- [PROMPT]:
From the top of the entries below through the line containing "vm_compute in E0. injection E0 as <- <-.", return every line exactly as written, please, and stop there.

Records from a dataset

Lemma demo_represents : represents demo_heap demo_queue demo_list.
Proof.
  assert (H0 : heap_wf (mkHeap 1 ∅)) by (intros p [c Hc]; simpl in Hc; set_solver).
  destruct (ConnQueue_init_spec _ H0) as (q0 & h0 & E0 & Hq0 & _).
  assert (R0 : represents h0 q0 []) by (split; [exact Hq0 | constructor]).
  destruct (insertConn_refines _ _ _ 7 (Some 0%nat) R0) as (c1 & q1 & h1 & E1 & _ & R1 & _).
  destruct (insertConn_refines _ _ _ 8 (Some 0%nat) R1) as (c2 & q2 & h2 & E2 & _ & R2 & _).
  vm_compute in E0. injection E0 as <- <-.
  vm_compute in E1. injection E1 as <- <- <-.
  vm_compute in E2. injection E2 as <- <- <-. exact R2.
Qed.

Lemma insertConn_refines_witness :
  ∃ c q' h', insertConn demo_queue 9 (Some 1%nat) demo_heap = Ok ((c, q'), h') ∧
    cells demo_heap !! c = None ∧
    represents h' q' (spec_insert c 9 (Some 1%nat) demo_list) ∧
    same_outside (λ r, r = c ∨ r ∈ chain demo_queue demo_list.*1) demo_heap h'.
Proof. apply insertConn_refines, demo_represents. Defined.

Lemma deleteConn_refines_witness :
  ∃ q' h', deleteConn demo_queue (Some 3%positive) demo_heap = Ok (q', h') ∧
    cells h' !! 3%positive = None ∧
    represents h' q' (spec_delete 3 demo_list) ∧
    same_outside (λ r, r ∈ chain demo_queue demo_list.*1) demo_heap h'.
Proof. apply deleteConn_refines; [apply demo_represents | set_solver]. Defined.

Lemma queue_destroy_frees_all_witness :
  ∃ h', ConnQueue_destroy 4 demo_queue demo_heap = Ok (tt, h') ∧
    (∀ p, cells h' !! p =
       if decide (p ∈ chain demo_queue demo_list.*1) then None else cells demo_heap !! p).
Proof. apply queue_destroy_frees_all; [apply demo_represents | simpl; lia]. Defined.

Lemma insert_delete_roundtrip_witness :
  ∃ c q1 h1 h2, insertConn demo_queue 9 (Some 1%nat) demo_heap = Ok ((c, q1), h1) ∧
    deleteConn q1 (Some c) h1 = Ok (demo_queue, h2) ∧ cells h2 = cells demo_heap.
Proof. apply (insert_delete_roundtrip _ _ demo_list.*1), demo_represents. Defined.
(* ===== verification/ProtoWire.v ===== *)
(** * protobuf's runtime: wire_format_lite.h, coded_stream.h, unknown_field_set.h

    The functions of the protobuf library that the generated class [RpcMessage]
    calls, as a class of operations with a class of the laws their headers and
    the encoding guide document, and a concrete instance to run examples on.
    An input stream is the list of the bytes that are still to be read; a
    reading function returns whether it succeeded, the value, and the rest. *)

From S2P Require Import Prelude.

Class WireOps := {
  UnknownFieldSet : Type;
  ufs_new : UnknownFieldSet;
  ufs_empty : UnknownFieldSet → bool;
  ufs_AddVarint : Z → Z → UnknownFieldSet → UnknownFieldSet;
  (** destination, source *)
  ufs_MergeFrom : UnknownFieldSet → UnknownFieldSet → UnknownFieldSet;

  GetTagFieldNumber : Z → Z;
  GetTagWireType : Z → Z;

  WriteEnumToArray : Z → Z → bytes;
  EnumSize : Z → Z;
  WriteFixed64ToArray : Z → Z → bytes;
  WriteStringToArray : Z → bytes → bytes;
  StringSize : bytes → Z;
  WriteBytesToArray : Z → bytes → bytes;
  BytesSize : bytes → Z;
  SerializeUnknownFieldsToArray : UnknownFieldSet → bytes;
  ComputeUnknownFieldsSize : UnknownFieldSet → Z;

  (** the tag, and whether it is at most the cutoff *)
  ReadTagWithCutoff : Z → bytes → Z * bool * bytes;
  ExpectTag : Z → bytes → bool * bytes;
  ExpectAtEnd : bytes → bool * bytes;
  ReadEnum : bytes → bool * Z * bytes;
  (** these overwrite the value they are given, maybe in part when they fail *)
  ReadFixed64 : Z → bytes → bool * Z * bytes;
  ReadString : bytes → bytes → bool * bytes * bytes;
  ReadBytes : bytes → bytes → bool * bytes * bytes;
  SkipField : Z → UnknownFieldSet → bytes → bool * UnknownFieldSet * bytes
}.

Definition WIRETYPE_END_GROUP : Z := 4.

Class WireLaws (WO : WireOps) : Prop := {
  ufs_new_empty : ufs_empty ufs_new = true;
  tag_field f t : 0 ≤ f → 0 ≤ t < 8 → GetTagFieldNumber (8 * f + t) = f;

  (** sizes: one byte of tag for the field numbers up to 15 *)
  enum_size f v : 1 ≤ f < 16 → 0 ≤ v < 2 ^ 31 → lenZ (WriteEnumToArray f v) = 1 + EnumSize v;
  fixed64_size f v : 1 ≤ f < 16 → lenZ (WriteFixed64ToArray f v) = 1 + 8;
  string_size f s : 1 ≤ f < 16 → lenZ s < 2 ^ 31 → lenZ (WriteStringToArray f s) = 1 + StringSize s;
  bytes_size f s : 1 ≤ f < 16 → lenZ s < 2 ^ 31 → lenZ (WriteBytesToArray f s) = 1 + BytesSize s;
  string_longer f s : lenZ s ≤ lenZ (WriteStringToArray f s);
  bytes_longer f s : lenZ s ≤ lenZ (WriteBytesToArray f s);
  (** an [int] that is not negative takes at most five groups of seven bits *)
  enum_short v : 0 ≤ v < 2 ^ 31 → EnumSize v ≤ 5;
  unknown_size u : lenZ (SerializeUnknownFieldsToArray u) = ComputeUnknownFieldsSize u;

  (** what is written is read back *)
  enum_law f v k : 1 ≤ f < 16 → 0 ≤ v < 2 ^ 31 → ∃ s,
    ReadTagWithCutoff 127 (WriteEnumToArray f v ++ k) = (8 * f, true, s) ∧ ReadEnum s = (true, v, k);
  fixed64_law f v old k : 1 ≤ f < 16 → 0 ≤ v < 2 ^ 64 → ∃ s,
    ReadTagWithCutoff 127 (WriteFixed64ToArray f v ++ k) = (8 * f + 1, true, s) ∧
    ReadFixed64 old s = (true, v, k);
  string_law f v old k : 1 ≤ f < 16 → lenZ v < 2 ^ 31 → ∃ s,
    ReadTagWithCutoff 127 (WriteStringToArray f v ++ k) = (8 * f + 2, true, s) ∧
    ReadString old s = (true, v, k);
  bytes_law f v old k : 1 ≤ f < 16 → lenZ v < 2 ^ 31 → ∃ s,
    ReadTagWithCutoff 127 (WriteBytesToArray f v ++ k) = (8 * f + 2, true, s) ∧
    ReadBytes old s = (true, v, k);

  (** "If ExpectTag() returns true, it also advances past the varint", and it
      never returns true when ReadTag would not return the tag *)
  expect_tag_true t s s' : ExpectTag t s = (true, s') → ReadTagWithCutoff 127 s = (t, true, s');
  expect_tag_false t s s' : ExpectTag t s = (false, s') → s' = s;
  expect_end_true s s' : ExpectAtEnd s = (true, s') → s = [] ∧ s' = [];
  expect_end_false s s' : ExpectAtEnd s = (false, s') → s' = s;
  read_tag_end c : ReadTagWithCutoff c [] = (0, false, []);

  (** reading consumes: a tag has at least one byte, nothing puts bytes back *)
  read_tag_consumes c s t b s' : ReadTagWithCutoff c s = (t, b, s') →
    (length s' ≤ length s)%nat ∧ (t ≠ 0 → (length s' < length s)%nat);
  read_enum_consumes s b v s' : ReadEnum s = (b, v, s') → (length s' ≤ length s)%nat ∧ - 2 ^ 31 ≤ v < 2 ^ 31;
  read_fixed64_consumes o s b v s' : ReadFixed64 o s = (b, v, s') →
    (length s' ≤ length s)%nat ∧ (0 ≤ o < 2 ^ 64 → 0 ≤ v < 2 ^ 64);
  read_string_consumes o s b v s' : ReadString o s = (b, v, s') → (length s' ≤ length s)%nat;
  read_bytes_consumes o s b v s' : ReadBytes o s = (b, v, s') → (length s' ≤ length s)%nat;
  skip_consumes t u s b u' s' : SkipField t u s = (b, u', s') → (length s' ≤ length s)%nat
}.

(** ** The encoding of protobuf, to run examples *)

Module base128.
(** Base-128 integers of at most [fuel] bytes, the least significant group first. *)
Fixpoint varint (fuel : nat) (z : Z) : bytes :=
  match fuel with
  | O => []
  | S fuel => if decide (z < 128) then [byte.of_Z z]
              else byte.of_Z (128 + z `mod` 128) :: varint fuel (z `div` 128)
  end.
Fixpoint read_varint (fuel : nat) (bs : bytes) : option (Z * bytes) :=
  match fuel, bs with
  | S fuel, b :: bs =>
      let v := byte.unsigned b in
      if decide (v < 128) then Some (v, bs)
      else match read_varint fuel bs with
           | Some (z, bs') => Some (v - 128 + 128 * z, bs')
           | None => None
           end
  | _, _ => None
  end.

Lemma unsigned_of_Z z : 0 ≤ z < 256 → byte.unsigned (byte.of_Z z) = z.
Proof. intros Hz. rewrite byte.unsigned_of_Z. apply Z.mod_small. lia. Qed.

Lemma varint_read fuel z k :
  0 ≤ z < 128 ^ Z.of_nat (S fuel) →
  read_varint (S fuel) (varint (S fuel) z ++ k) = Some (z, k).
Proof.
  revert z. induction fuel as [|fuel IH]; intros z Hz;
    rewrite Nat2Z.inj_succ, Z.pow_succ_r in Hz by lia;
    remember (S fuel) as f eqn:Hf || remember O as f eqn:Hf;
    cbn [varint read_varint]; case_decide as Hd.
  - cbn [app]. rewrite unsigned_of_Z by lia. by rewrite decide_True.
  - subst f. change (128 ^ Z.of_nat 0) with 1 in Hz. lia.
  - cbn [app]. rewrite unsigned_of_Z by lia. by rewrite decide_True.
  - pose proof (Z.mod_pos_bound z 128 eq_refl). cbn [app].
    rewrite unsigned_of_Z, decide_False by lia. rewrite IH.
    + pose proof (Z.div_mod z 128 ltac:(done)).
      replace (128 + z `mod` 128 - 128 + 128 * (z `div` 128)) with z by lia. done.
    + split; [apply Z.div_pos; lia | apply Z.div_lt_upper_bound; lia].
Qed.

Lemma varint_length fuel z : (length (varint fuel z) ≤ fuel)%nat.
Proof.
  revert z. induction fuel as [|fuel IH]; intros z; cbn [varint]; [done|].
  case_decide; simpl; [lia|]. specialize (IH (z `div` 128)). lia.
Qed.

(** A number below [128 ^ n] takes at most [n] groups. *)
Lemma varint_short fuel n z : 0 ≤ z < 128 ^ Z.of_nat (S n) → (length (varint fuel z) ≤ S n)%nat.
Proof.
  revert n z. induction fuel as [|fuel IH]; intros n z Hz; cbn [varint]; [simpl; lia|].
  case_decide as Hd; [simpl; lia|]. destruct n as [|n].
  - change (128 ^ Z.of_nat 1) with 128 in Hz. lia.
  - rewrite Nat2Z.inj_succ, Z.pow_succ_r in Hz by lia. cbn [length].
    apply le_n_S, IH. split; [apply Z.div_pos; lia|apply Z.div_lt_upper_bound; lia].
Qed.

Lemma read_varint_consumes fuel bs z bs' :
  read_varint fuel bs = Some (z, bs') → (length bs' < length bs)%nat.
Proof.
  revert bs z. induction fuel as [|fuel IH]; intros [|b bs] z; cbn [read_varint]; try done.
  case_decide; [intros [= _ <-]; simpl; lia|].
  destruct (read_varint fuel bs) as [[z' k]|] eqn:E; [|done]. intros [= _ <-].
  apply IH in E. simpl. lia.
Qed.

Definition read_delimited (old bs : bytes) : bool * bytes * bytes :=
  match read_varint 10 bs with
  | Some (n, bs') => if decide (0 ≤ n ≤ lenZ bs')
                     then (true, take (Z.to_nat n) bs', drop (Z.to_nat n) bs')
                     else (false, old, bs')
  | None => (false, old, [])
  end.
Definition read_fixed (n : nat) (bs : bytes) : option (Z * bytes) :=
  if decide (n ≤ length bs)%nat then Some (le_combine (take n bs), drop n bs) else None.
Definition read_tag (c : Z) (bs : bytes) : Z * bool * bytes :=
  match read_varint 10 bs with
  | Some (t, bs') => (u32 t, bool_decide (0 < u32 t ≤ c), bs')
  | None => (0, false, [])
  end.

Lemma read_varint_small b s :
  byte.unsigned b < 128 → read_varint 10 (b :: s) = Some (byte.unsigned b, s).
Proof. intros Hb. cbn [read_varint]. by rewrite decide_True. Qed.

Lemma read_delimited_law v old k :
  lenZ v < 2 ^ 31 → read_delimited old (varint 10 (lenZ v) ++ v ++ k) = (true, v, k).
Proof.
  intros Hv. unfold read_delimited. rewrite varint_read.
  - rewrite decide_True by (rewrite length_app; lia).
    by rewrite take_lenZ_app, drop_lenZ_app.
  - change (128 ^ Z.of_nat 10) with (2 ^ 70). change (2 ^ 31) with 2147483648 in Hv. lia.
Qed.
Lemma read_tag_law f t k : 1 ≤ f < 16 → 0 ≤ t < 8 →
  read_tag 127 (byte.of_Z (8 * f + t) :: k) = (8 * f + t, true, k).
Proof.
  intros Hf Ht. unfold read_tag. cbn [read_varint]. rewrite unsigned_of_Z by lia.
  rewrite decide_True by lia. rewrite (wrap_small 32) by lia.
  by rewrite bool_decide_true by lia.
Qed.

(** Unknown fields are kept as they are encoded. *)
Definition skip_field (tag : Z) (u bs : bytes) : bool * bytes * bytes :=
  let keep n := if decide (n ≤ length bs)%nat
                then (true, u ++ varint 5 tag ++ take n bs, drop n bs) else (false, u, bs) in
  match tag `mod` 8 with
  | 0 => match read_varint 10 bs with
         | Some (_, bs') => keep (length bs - length bs')%nat
         | None => (false, u, bs)
         end
  | 1 => keep 8%nat
  | 2 => match read_varint 10 bs with
         | Some (n, bs') => keep (length bs - length bs' + Z.to_nat n)%nat
         | None => (false, u, bs)
         end
  | 5 => keep 4%nat
  | _ => (false, u, bs)
  end.

#[export] Instance wire : WireOps := {
  UnknownFieldSet := bytes;
  ufs_new := [];
  ufs_empty := λ u : bytes, bool_decide (u = []);
  ufs_AddVarint := λ f v (u : bytes), u ++ varint 5 (8 * f) ++ varint 10 (u64 v);
  ufs_MergeFrom := λ d s : bytes, d ++ s;
  GetTagFieldNumber := λ t, t `div` 8;
  GetTagWireType := λ t, t `mod` 8;
  WriteEnumToArray := λ f v, byte.of_Z (8 * f) :: varint 10 (u64 v);
  EnumSize := λ v, lenZ (varint 10 (u64 v));
  WriteFixed64ToArray := λ f v, byte.of_Z (8 * f + 1) :: le_split 8 v;
  WriteStringToArray := λ f s, byte.of_Z (8 * f + 2) :: varint 10 (lenZ s) ++ s;
  StringSize := λ s, lenZ (varint 10 (lenZ s) ++ s);
  WriteBytesToArray := λ f s, byte.of_Z (8 * f + 2) :: varint 10 (lenZ s) ++ s;
  BytesSize := λ s, lenZ (varint 10 (lenZ s) ++ s);
  SerializeUnknownFieldsToArray := λ u : bytes, u;
  ComputeUnknownFieldsSize := λ u : bytes, lenZ u;
  ReadTagWithCutoff := read_tag;
  ExpectTag := λ t bs, match bs with
                       | b :: bs' => if decide (0 < t < 128 ∧ byte.unsigned b = t)
                                     then (true, bs') else (false, bs)
                       | [] => (false, bs)
                       end;
  ExpectAtEnd := λ bs, (bool_decide (bs = []), bs);
  ReadEnum := λ bs, match read_varint 10 bs with
                    | Some (v, bs') => (true, i32 v, bs')
                    | None => (false, 0, [])
                    end;
  ReadFixed64 := λ old bs, match read_fixed 8 bs with
                           | Some (v, bs') => (true, v, bs')
                           | None => (false, old, [])
                           end;
  ReadString := read_delimited;
  ReadBytes := read_delimited;
  SkipField := skip_field
}.

Lemma read_delimited_consumes o s b v s' :
  read_delimited o s = (b, v, s') → (length s' ≤ length s)%nat.
Proof.
  unfold read_delimited. destruct (read_varint 10 s) as [[n k]|] eqn:E.
  - apply read_varint_consumes in E. case_decide; intros [= <- <- <-]; rewrite ?length_drop; lia.
  - intros [= <- <- <-]. simpl. lia.
Qed.
Lemma skip_field_consumes t u s b u' s' :
  skip_field t u s = (b, u', s') → (length s' ≤ length s)%nat.
Proof.
  unfold skip_field. intros H.
  repeat match type of H with
  | context [match ?x with _ => _ end] => destruct x eqn:?
  end; injection H as <- <- <-; rewrite ?length_drop; lia.
Qed.

#[local] Arguments le_split : simpl never.
#[local] Arguments varint : simpl never.
#[local] Arguments read_varint : simpl never.

#[export] Instance wire_laws : WireLaws wire.
Proof.
  split; simpl.
  - done.
  - intros f t Hf Ht. rewrite Z.add_comm, Z.mul_comm, Z.div_add, Z.div_small by lia. lia.
  - intros; lia.
  - intros. lia.
  - intros; lia.
  - intros; lia.
  - intros. rewrite length_app. lia.
  - intros. rewrite length_app. lia.
  - intros v Hv. rewrite (wrap_small 64) by int_lia. pose proof (varint_short 10 4 v) as Hs.
    change (128 ^ Z.of_nat 5) with (2 ^ 35) in Hs. change (2 ^ 31) with 2147483648 in Hv. lia.
  - done.
  - intros f v k Hf Hv. exists (varint 10 (u64 v) ++ k). split.
    + rewrite <- (Z.add_0_r (8 * f)) at 1. rewrite read_tag_law by lia. by rewrite Z.add_0_r.
    + rewrite (wrap_small 64), varint_read by int_lia. by rewrite swrap_small by int_lia.
  - intros f v old k Hf Hv. exists (le_split 8 v ++ k). split; [by apply read_tag_law|].
    unfold read_fixed. rewrite decide_True by (rewrite length_app, length_le_split; lia).
    rewrite take_app_exact, drop_app_exact by (by rewrite length_le_split).
    rewrite le_combine_split. do 2 f_equal. apply Z.mod_small. exact Hv.
  - intros f v old k Hf Hv. exists (varint 10 (lenZ v) ++ v ++ k).
    rewrite <- app_assoc. split; [by apply read_tag_law|by apply read_delimited_law].
  - intros f v old k Hf Hv. exists (varint 10 (lenZ v) ++ v ++ k).
    rewrite <- app_assoc. split; [by apply read_tag_law|by apply read_delimited_law].
  - intros t [|b s] s'; [done|]. case_decide as Hd; [|done]. intros [= <-]. destruct Hd as [Ht <-].
    unfold read_tag. rewrite read_varint_small by lia.
    rewrite (wrap_small 32), bool_decide_true by lia. done.
  - intros t [|b s] s'; [by intros [= <-]|]. case_decide; [done|]. by intros [= <-].
  - intros s s' [= Hs <-]. apply bool_decide_eq_true in Hs. done.
  - by intros s s' [= _ <-].
  - done.
  - intros c s t b s'. unfold read_tag. destruct (read_varint 10 s) as [[z k]|] eqn:E.
    + apply read_varint_consumes in E. intros [= <- <- <-]. lia.
    + intros [= <- <- <-]. simpl. lia.
  - intros s b v s'. destruct (read_varint 10 s) as [[z k]|] eqn:E.
    + apply read_varint_consumes in E. intros [= <- <- <-]. split; [lia|].
      pose proof (swrap_range 32 eq_refl z). int_lia.
    + intros [= <- <- <-]. simpl. split; lia.
  - intros o s b v s'. unfold read_fixed. case_decide as Hd.
    + intros [= <- <- <-]. rewrite length_drop. split; [lia|]. intros _.
      pose proof (le_combine_bound (take 8 s)) as Hb. rewrite length_take in Hb.
      rewrite Nat.min_l in Hb by done. exact Hb.
    + intros [= <- <- <-]. simpl. split; [lia|done].
  - apply read_delimited_consumes.
  - apply read_delimited_consumes.
  - apply skip_field_consumes.
Qed.
End base128.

- [COMPLETED EXERCISE]:
Lemma demo_represents : represents demo_heap demo_queue demo_list.
Proof.
  assert (H0 : heap_wf (mkHeap 1 ∅)) by (intros p [c Hc]; simpl in Hc; set_solver).
  destruct (ConnQueue_init_spec _ H0) as (q0 & h0 & E0 & Hq0 & _).
  assert (R0 : represents h0 q0 []) by (split; [exact Hq0 | constructor]).
  destruct (insertConn_refines _ _ _ 7 (Some 0%nat) R0) as (c1 & q1 & h1 & E1 & _ & R1 & _).
  destruct (insertConn_refines _ _ _ 8 (Some 0%nat) R1) as (c2 & q2 & h2 & E2 & _ & R2 & _).
  vm_compute in E0. injection E0 as <- <-.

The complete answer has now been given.